# Is this Sony Vaio worth the moolah?



## Empirial (Jun 18, 2012)

Hello, 

Please check the specs of this model thoroughly SVS15115FN : S Series : VAIO Laptop & Computer : Sony India

PS:It has Backlit Keyboard as Standard.

Thanks!


----------



## NoasArcAngel (Jun 18, 2012)

how much are you getting it for??


----------



## Empirial (Jun 18, 2012)

noasarcangel said:


> how much are you getting it for??



67490


----------



## far (Jun 18, 2012)

Wow .. Looks good on paper


----------



## RON28 (Jun 18, 2012)

awesome laptop but i think its slightly overprice, but it has a FHD  
i think graphic card should be GT 650M, apart from this its really worth it, can't you bargain it for 65k if possible? 
but it is a sexy laptop with stunning looks


----------



## rider (Jun 18, 2012)

RON28 said:


> awesome laptop but i think its slightly overprice, but it has a FHD
> i think graphic card should be GT 650M, apart from this its really worth it, can't you bargain it for 65k if possible?
> but it is a sexy laptop with stunning looks



LOL, why you get hyper with 1080p or above screen?
Resolution is not everything unless you edit pictures, there are many things above this like RBG LED lights, viewing angles and panel stuff that makes the display better. 
And don't expect good performing GPU in Vaio, this would be come with 640M LE. (LE refers to lower clocked version) that would be like 6770M in performance.


----------



## pratyush997 (Jun 18, 2012)

but Be sure HP Laptops Have overheating Issues


----------



## NoasArcAngel (Jun 18, 2012)

i really think if you are to spend that much then wait for the new laptops to come with full hd screens and a full gt 640m atleast.
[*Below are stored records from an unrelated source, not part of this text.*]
Lemma store_to_run (size : Z) (dest : string) (s : GenState) :
  store_to size dest s
  = Ok tt (set_output (output s ++ store_lines size dest) s).
Proof.
  unfold store_to, store_lines. destruct (size =? 1); [|reflexivity].
  rewrite bind_emit. unfold emit, modify. cbn [output set_output].
  now rewrite <- app_assoc.
Qed.

(** The lines for the literal element [v] of index [i]. *)
Definition init_element (mangled : string) (elem_size : Z) (iv : nat * Z)
    : list string :=
  ins "LXI" ("H," +++ str_int (Z.land (snd iv) 65535))
  :: store_lines elem_size
       (mangled +++ "+" +++ str_int (Z.of_nat (fst iv) * elem_size)).

Lemma gen_array_init_loop_literals ck rt (mangled : string) (elem_size : Z)
    (vs : list Z) (k : nat) (s : GenState) :
  gen_array_init_loop ck mangled elem_size (map (NumberLiteral rt) vs)
                      (Z.of_nat k * elem_size) s
  = Ok tt (set_output
             (output s
              ++ List.concat (map (init_element mangled elem_size)
                                  (combine (seq k (List.length vs)) vs))) s).
Proof.
  revert k s. induction vs as [|v vs IH]; intros k s.
  - cbn. now rewrite app_nil_r, set_output_same.
  - cbn [map gen_array_init_loop gen_expr]. unfold gen_number. cbn [is_A].
    rewrite bind_emit.
    rewrite (bind_run _ _ _ _ _ (store_to_run _ _ _)).
    replace (Z.of_nat k * elem_size + elem_size)
      with (Z.of_nat (S k) * elem_size) by (rewrite Nat2Z.inj_succ; ring).
    rewrite IH.
    cbn [List.length seq combine map List.concat output set_output].
    unfold init_element at 2. cbn [fst snd].
    rewrite <- !app_assoc. reflexivity.
Qed.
Buy the laptop next month and i assure you will have much better options then


----------



## rider (Jun 18, 2012)

NoasArcAngel said:


> i really think if you are to spend that much then wait for the new laptops to come with full hd screens and a full gt 640m atleast. Buy the laptop next month and i assure you will have much better options then



It is not having 640M, it is 640M LE (lower version fermi based, 20 percent below the 640M)



pratyush997 said:


> but Be sure HP Laptops Have overheating Issues



lol, hp laptops use to be heating issues in previous models, now they are not having any that heating and all.


----------



## aroraanant (Jun 18, 2012)

I really love this model. It is very good but lil costly


----------



## randomuser111 (Jun 18, 2012)

Well its worth the moolah if you care about screen quality. It has an IPS anti glare screen with extra wide viewing angles. Amongst the highest rated laptop screens on notebookcheck in the past 1 year (its predecessor with the same screen)
Also its more for those that value portability as it weighs just 2kg. So if you want something that is portable and has a gorgeous screen (the best screen you can get on a laptop below 1 lac) then get this laptop. If not, then this laptop isn't for you.

@rider 

You might wanna get this laptop since you love wide viewing angles  Just like Htc One X


----------



## rider (Jun 18, 2012)

@randomuser111 Shut up! Sony fanboy


----------



## randomuser111 (Jun 18, 2012)

@rider 

Shut up and buy this laptop to go along with your fav HTC One X and its super duper extra wide viewing angles screen 

Anyway being serious now 

@ OP/Empirical

The price you are getting isn't good. You can get 7% discount on Vaio notebooks if you bargain. So you should get it easily for 65200Rs. Don't pay a penny over 66000 should you decide to buy it.


----------



## rider (Jun 18, 2012)

Get off!! or I call mods to take some action, trolls like you ruining internet. I don't need any laptop and you are nothing to tell me, understood!!


----------



## RON28 (Jun 18, 2012)

rider said:


> LOL, why you get hyper with 1080p or above screen?
> Resolution is not everything unless you edit pictures, there are many things above this like RBG LED lights, viewing angles and panel stuff that makes the display better.
> And don't expect good performing GPU in Vaio, this would be come with 640M LE. (LE refers to lower clocked version) that would be like 6770M in performance.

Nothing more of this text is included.